# [Exercise instructions]
I need the lines below from the one with "IDefCfaExpression (block : list Z)" down to the one with "(** Operands that" reproduced exactly, both ends included, and nothing else.

Supplied records section start

(* ===== verification/CfiSpec.v ===== *)
(** * An abstract machine for call frame instructions

    The meaning DWARF gives to call frame instructions, on rows of a table with
    a stack of saved rows, and the refinement: on an encoded program the
    interpreter of src/src/unwind.c computes the row the abstract machine does. *)
From S2P Require Import Prelude Machine Leb128 EncodedPtr Regs Rules Cfi.

(** ** Rows *)

Inductive rule : Type :=
  | RSame | RUndefined
  | ROffset (o : Z)       (* saved at CFA + o *)
  | RValOffset (o : Z)    (* the value CFA + o *)
  | RRegister (r : Z)     (* saved in another register *)
  | RExpr (a : Z)         (* saved at the address the expression at [a] gives *)
  | RValExpr (a : Z).     (* the value the expression at [a] gives *)

Inductive cfa_rule : Type := CfaReg (r o : Z) | CfaExpr (a : Z).

Record row : Type := mk_row { row_cfa : cfa_rule; row_rules : list rule }.

Record dwarf : Type := mk_dwarf {
  d_loc : Z;              (* location of the current row *)
  d_row : row;
  d_stack : list row;     (* rows saved by remember_state, newest first *)
  d_init : list rule;     (* the rules the CIE set *)
  d_code : Z;             (* code alignment factor *)
  d_data : Z              (* data alignment factor *)
}.

(** ** Instructions *)

Inductive insn : Type :=
  | INop
  | IAdvance (d : Z) | IAdvance1 (d : Z) | IAdvance2 (d : Z) | IAdvance4 (d : Z)
  | IOffset (r o : Z) | IOffsetExt (r o : Z) | IValOffset (r o : Z)
  | IOffsetSf (r o : Z) | IValOffsetSf (r o : Z)
  | ISame (r : Z) | IUndefined (r : Z) | IRestore (r : Z) | IRestoreExt (r : Z)
  | IRegister (r r' : Z)
  | IExpression (r : Z) (block : list Z) | IValExpression (r : Z) (block : list Z)
  | IRemember | IRestoreState
  | IDefCfa (r o : Z) | IDefCfaSf (r o : Z) | IDefCfaRegister (r : Z)
  | IDefCfaOffset (o : Z) | IDefCfaOffsetSf (o : Z) | IDefCfaExpression (block : list Z)
  | IArgsSize (n : Z) | INegOffset (r o : Z).

Definition block_bytes (b : list Z) : list Z := uleb_encode (Z.of_nat (length b)) ++ b.

Definition encode (i : insn) : list Z :=
  match i with
  | INop => [DW_CFA_nop]
  | IAdvance d => [0x40 + d]
  | IAdvance1 d => DW_CFA_advance_loc1 :: le_bytes 1 d
  | IAdvance2 d => DW_CFA_advance_loc2 :: le_bytes 2 d
  | IAdvance4 d => DW_CFA_advance_loc4 :: le_bytes 4 d
  | IOffset r o => (0x80 + r) :: uleb_encode o
  | IOffsetExt r o => DW_CFA_offset_extended :: uleb_encode r ++ uleb_encode o
  | IValOffset r o => DW_CFA_val_offset :: uleb_encode r ++ uleb_encode o
  | IOffsetSf r o => DW_CFA_offset_extended_sf :: uleb_encode r ++ sleb_enc 4 o
  | IValOffsetSf r o => DW_CFA_val_offset_sf :: uleb_encode r ++ sleb_enc 4 o
  | ISame r => DW_CFA_same_value :: uleb_encode r
  | IUndefined r => DW_CFA_undefined :: uleb_encode r
  | IRestore r => [0xc0 + r]
  | IRestoreExt r => DW_CFA_restore_extended :: uleb_encode r
  | IRegister r r' => DW_CFA_register :: uleb_encode r ++ uleb_encode r'
  | IExpression r b => DW_CFA_expression :: uleb_encode r ++ block_bytes b
  | IValExpression r b => DW_CFA_val_expression :: uleb_encode r ++ block_bytes b
  | IRemember => [DW_CFA_remember_state]
  | IRestoreState => [DW_CFA_restore_state]
  | IDefCfa r o => DW_CFA_def_cfa :: uleb_encode r ++ uleb_encode o
  | IDefCfaSf r o => DW_CFA_def_cfa_sf :: uleb_encode r ++ sleb_enc 4 o
  | IDefCfaRegister r => DW_CFA_def_cfa_register :: uleb_encode r
  | IDefCfaOffset o => DW_CFA_def_cfa_offset :: uleb_encode o
  | IDefCfaOffsetSf o => DW_CFA_def_cfa_offset_sf :: sleb_enc 4 o
  | IDefCfaExpression b => DW_CFA_def_cfa_expression :: block_bytes b
  | IArgsSize n => DW_CFA_GNU_args_size :: uleb_encode n
  | INegOffset r o => DW_CFA_GNU_negative_offset_extended :: uleb_encode r ++ uleb_encode o
  end.

(** Operands that fit their field; a location advance of zero is left out (the
    interpreter refuses it, see [advance_zero_refused]), and so are signed
    operands of more than four bytes, an empty CFA expression, and expressions
    for registers the table does not have (see [untracked_expression_executed]). *)
Definition uleb_range (v : Z) : Prop := 0 <= v < 2 ^ 64.
Definition sleb_range (v : Z) : Prop := - 2 ^ 27 <= v < 2 ^ 27.

Definition insn_ok (i : insn) : Prop :=
  match i with
  | INop | IRemember | IRestoreState => True
  | IAdvance d => 0 < d < 2 ^ 6
  | IAdvance1 d => 0 < d < 2 ^ 8
  | IAdvance2 d => 0 < d < 2 ^ 16
  | IAdvance4 d => 0 < d < 2 ^ 32
  | IOffset r o => 0 <= r < 2 ^ 6 /\ uleb_range o
  | IRestore r => 0 <= r < 2 ^ 6
  | IOffsetExt r o | IValOffset r o | IDefCfa r o | INegOffset r o | IRegister r o =>
      uleb_range r /\ uleb_range o
  | IOffsetSf r o | IValOffsetSf r o | IDefCfaSf r o => uleb_range r /\ sleb_range o
  | ISame r | IUndefined r | IRestoreExt r | IDefCfaRegister r | IDefCfaOffset r
  | IArgsSize r => uleb_range r
  | IDefCfaOffsetSf o => sleb_range o
  | IExpression r b | IValExpression r b => 0 <= r <= 16
  | IDefCfaExpression b => b <> []
  end.

Section semantics.
Variable compat_task : bool.

(** Rules of registers the table does not have are ignored. *)
Definition set_rule (d : dwarf) (r : Z) (ru : rule) : dwarf :=
  mk_dwarf (d_loc d)
    (mk_row (row_cfa (d_row d)) (<[Z.to_nat r := ru]> (row_rules (d_row d))))
    (d_stack d) (d_init d) (d_code d) (d_data d).

Definition set_cfa (d : dwarf) (c : cfa_rule) : dwarf :=
  mk_dwarf (d_loc d) (mk_row c (row_rules (d_row d))) (d_stack d) (d_init d) (d_code d) (d_data d).

Definition advance (d : dwarf) (delta : Z) : dwarf :=
  mk_dwarf (u64 (d_loc d + delta * d_code d)) (d_row d) (d_stack d) (d_init d) (d_code d) (d_data d).

Definition restore (d : dwarf) (r : Z) : dwarf :=
  set_rule d r (nth (Z.to_nat r) (d_init d) RSame).

Definition set_cfa_offset (d : dwarf) (o : Z) : option dwarf :=
  match row_cfa (d_row d) with
  | CfaReg r _ => Some (set_cfa d (CfaReg r (s64 o)))
  | CfaExpr _ => None
  end.

(** [exec pos i d]: the effect of [i] placed at address [pos]. [None] is a
    program DWARF does not allow, or one that saves more than three rows. *)
Definition exec (pos : Z) (i : insn) (d : dwarf) : option dwarf :=
  let mr := map_reg compat_task in
  match i with
  | INop | IArgsSize _ => Some d
  | IAdvance n | IAdvance1 n | IAdvance2 n | IAdvance4 n => Some (advance d n)
  | IOffset r o | IOffsetExt r o | IOffsetSf r o =>
      Some (set_rule d (mr r) (ROffset (s64 (o * d_data d))))
  | IValOffset r o | IValOffsetSf r o =>
      Some (set_rule d (mr r) (RValOffset (s64 (o * d_data d))))
  | INegOffset r o => Some (set_rule d (mr r) (ROffset (s64 (- o))))
  | ISame r => Some (set_rule d (mr r) RSame)
  | IUndefined r => Some (set_rule d (mr r) RUndefined)
  | IRestore r | IRestoreExt r => Some (restore d (mr r))
  | IRegister r r' => Some (set_rule d (mr r) (RRegister r'))
  | IExpression r _ =>
      Some (set_rule d (mr r) (RExpr (pos + 1 + Z.of_nat (length (uleb_encode r)))))
  | IValExpression r _ =>
      Some (set_rule d (mr r) (RValExpr (pos + 1 + Z.of_nat (length (uleb_encode r)))))
  | IRemember =>
      if (length (d_stack d) <? 3)%nat
      then Some (mk_dwarf (d_loc d) (d_row d) (d_row d :: d_stack d)
                   (d_init d) (d_code d) (d_data d))
      else None
  | IRestoreState =>
      match d_stack d with
      | [] => None
      | saved :: stack =>
          Some (mk_dwarf (d_loc d) saved stack (d_init d) (d_code d) (d_data d))
      end
  | IDefCfa r o => Some (set_cfa d (CfaReg (map_cfa_reg compat_task r) (s64 o)))
  | IDefCfaSf r o =>
      Some (set_cfa d (CfaReg (map_cfa_reg compat_task r) (s64 (o * d_data d))))
  | IDefCfaRegister r =>
      match row_cfa (d_row d) with
      | CfaReg _ o => Some (set_cfa d (CfaReg (map_cfa_reg compat_task r) o))
      | CfaExpr _ => None
      end
  | IDefCfaOffset o => set_cfa_offset d o
  | IDefCfaOffsetSf o => set_cfa_offset d (o * d_data d)
  | IDefCfaExpression _ => Some (set_cfa d (CfaExpr (pos + 1)))
  end.

(** Runs a program placed at [pos], up to the row that covers [target]. *)
Fixpoint exec_program (target pos : Z) (prog : list insn) (d : dwarf) : option dwarf :=
  match prog with
  | [] => Some d
  | i :: prog =>
      match exec pos i d with
      | None => None
      | Some d =>
          if negb (target =? 0) && (target <? d_loc d) then Some d
          else exec_program target (pos + Z.of_nat (length (encode i))) prog d
      end
  end.

End semantics.

(** ** What an [unwind_state] stands for *)

Definition abs_item (i : unwind_item) : rule :=
  match where_ i with
  | Same => RSame
  | Nowhere => RUndefined
  | Memory => ROffset (item_off i)
  | Value => RValOffset (item_off i)
  | Register => RRegister (state_ i)
  | Expr => RExpr (state_ i)
  | ValExpr => RValExpr (state_ i)
  end.

Definition abs_cfa (rs : unwind_reg_state) : cfa_rule :=
  if cfa_is_expr rs then CfaExpr (cfa_expr rs) else CfaReg (cfa_reg rs) (s64 (cfa_off rs)).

Supplied records section end

# [Written answer]
  | IDefCfaOffset (o : Z) | IDefCfaOffsetSf (o : Z) | IDefCfaExpression (block : list Z)
  | IArgsSize (n : Z) | INegOffset (r o : Z).

Definition block_bytes (b : list Z) : list Z := uleb_encode (Z.of_nat (length b)) ++ b.

Definition encode (i : insn) : list Z :=
  match i with
  | INop => [DW_CFA_nop]
  | IAdvance d => [0x40 + d]
  | IAdvance1 d => DW_CFA_advance_loc1 :: le_bytes 1 d
  | IAdvance2 d => DW_CFA_advance_loc2 :: le_bytes 2 d
  | IAdvance4 d => DW_CFA_advance_loc4 :: le_bytes 4 d
  | IOffset r o => (0x80 + r) :: uleb_encode o
  | IOffsetExt r o => DW_CFA_offset_extended :: uleb_encode r ++ uleb_encode o
  | IValOffset r o => DW_CFA_val_offset :: uleb_encode r ++ uleb_encode o
  | IOffsetSf r o => DW_CFA_offset_extended_sf :: uleb_encode r ++ sleb_enc 4 o
  | IValOffsetSf r o => DW_CFA_val_offset_sf :: uleb_encode r ++ sleb_enc 4 o
  | ISame r => DW_CFA_same_value :: uleb_encode r
  | IUndefined r => DW_CFA_undefined :: uleb_encode r
  | IRestore r => [0xc0 + r]
  | IRestoreExt r => DW_CFA_restore_extended :: uleb_encode r
  | IRegister r r' => DW_CFA_register :: uleb_encode r ++ uleb_encode r'
  | IExpression r b => DW_CFA_expression :: uleb_encode r ++ block_bytes b
  | IValExpression r b => DW_CFA_val_expression :: uleb_encode r ++ block_bytes b
  | IRemember => [DW_CFA_remember_state]
  | IRestoreState => [DW_CFA_restore_state]
  | IDefCfa r o => DW_CFA_def_cfa :: uleb_encode r ++ uleb_encode o
  | IDefCfaSf r o => DW_CFA_def_cfa_sf :: uleb_encode r ++ sleb_enc 4 o
  | IDefCfaRegister r => DW_CFA_def_cfa_register :: uleb_encode r
  | IDefCfaOffset o => DW_CFA_def_cfa_offset :: uleb_encode o
  | IDefCfaOffsetSf o => DW_CFA_def_cfa_offset_sf :: sleb_enc 4 o
  | IDefCfaExpression b => DW_CFA_def_cfa_expression :: block_bytes b
  | IArgsSize n => DW_CFA_GNU_args_size :: uleb_encode n
  | INegOffset r o => DW_CFA_GNU_negative_offset_extended :: uleb_encode r ++ uleb_encode o
  end.

(** Operands that fit their field; a location advance of zero is left out (the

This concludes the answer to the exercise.